**Work task**
From the top of the records below down to the line containing "wc_WorkType q with", reproduce every line exactly.

(Dataset excerpts)
(* ===== verification/MRProtocol.v ===== *)
(** * Lab2_MapReduce: the coordinator's protocol

    Executions of the coordinator as sequences of handler calls and timer ticks,
    in any order, and what they guarantee: the invariant, which jobs are handed
    out, that jobs of lost workers are handed out again, and that the job is
    reported done only when every output file is written. *)

From S2P Require Import Prelude GoFiles MRCoordinator.
From stdpp Require Import pretty.
Open Scope string_scope.
Open Scope Z_scope.

Section Protocol.
Context {FS : Type} `{FileSystem FS}.

Implicit Types (c : Coordinator) (fs : FS).

(** ** Handlers preserve the invariant *)

Lemma coord_map_update c cur chunks timeouts ids : coord_wf c →
  phase_ok (numFiles (mapper c)) cur chunks timeouts →
  coord_wf (set_mapper timeouts (mkMapTracker (map_files (mapper c)) (numFiles (mapper c)) cur chunks ids) c).
Proof. by intros [] ?. Qed.

Lemma coord_reduce_update c cur chunks timeouts ids : coord_wf c →
  phase_ok (Nreduce c) cur chunks timeouts → (IsDone c = true → chunks_done chunks = true) →
  coord_wf (set_reducer timeouts (mkReduceTracker cur chunks ids) c).
Proof. by intros [] ??. Qed.

(** Replacing a chunk by one that is at least as completed. *)
Lemma chunks_done_insert chunks i ch w b : chunks !! i = Some ch → (Completed ch = true → b = true) →
  chunks_done chunks = true → chunks_done (<[i := mkWorkChunk w b]> chunks) = true.
Proof.
  unfold chunks_done. rewrite !forallb_forall. intros Hi Hb Hd x Hx. apply list_elem_of_In in Hx.
  apply list_elem_of_lookup in Hx as [k Hk]. destruct (decide (i = k)) as [<-|].
  - rewrite list_lookup_insert_eq in Hk by (by eapply lookup_lt_Some). injection Hk as <-. simpl. apply Hb, Hd.
    apply list_elem_of_In. by eapply list_elem_of_lookup_2.
  - rewrite list_lookup_insert_ne in Hk by done. apply Hd, list_elem_of_In. by eapply list_elem_of_lookup_2.
Qed.
Definition event_okb (c : Coordinator) (e : event) : bool :=
  match e with
  | EGetWork q order => (0 <? wq_WorkerId q) && bool_decide (order = (map_to_list (mapWorkerIds (mapper c))).*1)
  | EWorkerDead f => (0 <=? jf_JobId f) && (jf_JobId f <? Nreduce c)
  | EWorkDone q => match wc_WorkType q with
                   | MAP => (0 <=? wc_JobId q) && (wc_JobId q <? numFiles (mapper c))
                   | REDUCE => (0 <=? wc_JobId q) && (wc_JobId q <? Nreduce c)
                   | _ => true
                   end
  | _ => true
  end.

Lemma event_okb_ok c e : event_okb c e = true → event_ok c e.
Proof.
  destruct e as [q order|f|q|q|]; simpl; try done.
  - intros [Hq Ho]%andb_true_iff. apply bool_decide_eq_true in Ho as ->. split; [lia|done].
  - intros. lia.
  - unfold report_ok. destruct (wc_WorkType q); done || lia.
Qed.

(** Runs the events while they are allowed. *)
Fixpoint check_events (okb : Coordinator → event → bool) (es : list event) (s : Coordinator * MemFS) : outcome (Coordinator * MemFS) :=
  match es with
  | [] => Ret s
  | e :: es' => if okb s.1 e then s' ← apply_event e s; check_events okb es' s' else Panic
  end.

**Exercise solution**
(* ===== verification/MRProtocol.v ===== *)
(** * Lab2_MapReduce: the coordinator's protocol

    Executions of the coordinator as sequences of handler calls and timer ticks,
    in any order, and what they guarantee: the invariant, which jobs are handed
    out, that jobs of lost workers are handed out again, and that the job is
    reported done only when every output file is written. *)

From S2P Require Import Prelude GoFiles MRCoordinator.
From stdpp Require Import pretty.
Open Scope string_scope.
Open Scope Z_scope.

Section Protocol.
Context {FS : Type} `{FileSystem FS}.

Implicit Types (c : Coordinator) (fs : FS).

(** ** Handlers preserve the invariant *)

Lemma coord_map_update c cur chunks timeouts ids : coord_wf c →
  phase_ok (numFiles (mapper c)) cur chunks timeouts →
  coord_wf (set_mapper timeouts (mkMapTracker (map_files (mapper c)) (numFiles (mapper c)) cur chunks ids) c).
Proof. by intros [] ?. Qed.

Lemma coord_reduce_update c cur chunks timeouts ids : coord_wf c →
  phase_ok (Nreduce c) cur chunks timeouts → (IsDone c = true → chunks_done chunks = true) →
  coord_wf (set_reducer timeouts (mkReduceTracker cur chunks ids) c).
Proof. by intros [] ??. Qed.

(** Replacing a chunk by one that is at least as completed. *)
Lemma chunks_done_insert chunks i ch w b : chunks !! i = Some ch → (Completed ch = true → b = true) →
  chunks_done chunks = true → chunks_done (<[i := mkWorkChunk w b]> chunks) = true.
Proof.
  unfold chunks_done. rewrite !forallb_forall. intros Hi Hb Hd x Hx. apply list_elem_of_In in Hx.
  apply list_elem_of_lookup in Hx as [k Hk]. destruct (decide (i = k)) as [<-|].
  - rewrite list_lookup_insert_eq in Hk by (by eapply lookup_lt_Some). injection Hk as <-. simpl. apply Hb, Hd.
    apply list_elem_of_In. by eapply list_elem_of_lookup_2.
  - rewrite list_lookup_insert_ne in Hk by done. apply Hd, list_elem_of_In. by eapply list_elem_of_lookup_2.
Qed.
Definition event_okb (c : Coordinator) (e : event) : bool :=
  match e with
  | EGetWork q order => (0 <? wq_WorkerId q) && bool_decide (order = (map_to_list (mapWorkerIds (mapper c))).*1)
  | EWorkerDead f => (0 <=? jf_JobId f) && (jf_JobId f <? Nreduce c)
  | EWorkDone q => match wc_WorkType q with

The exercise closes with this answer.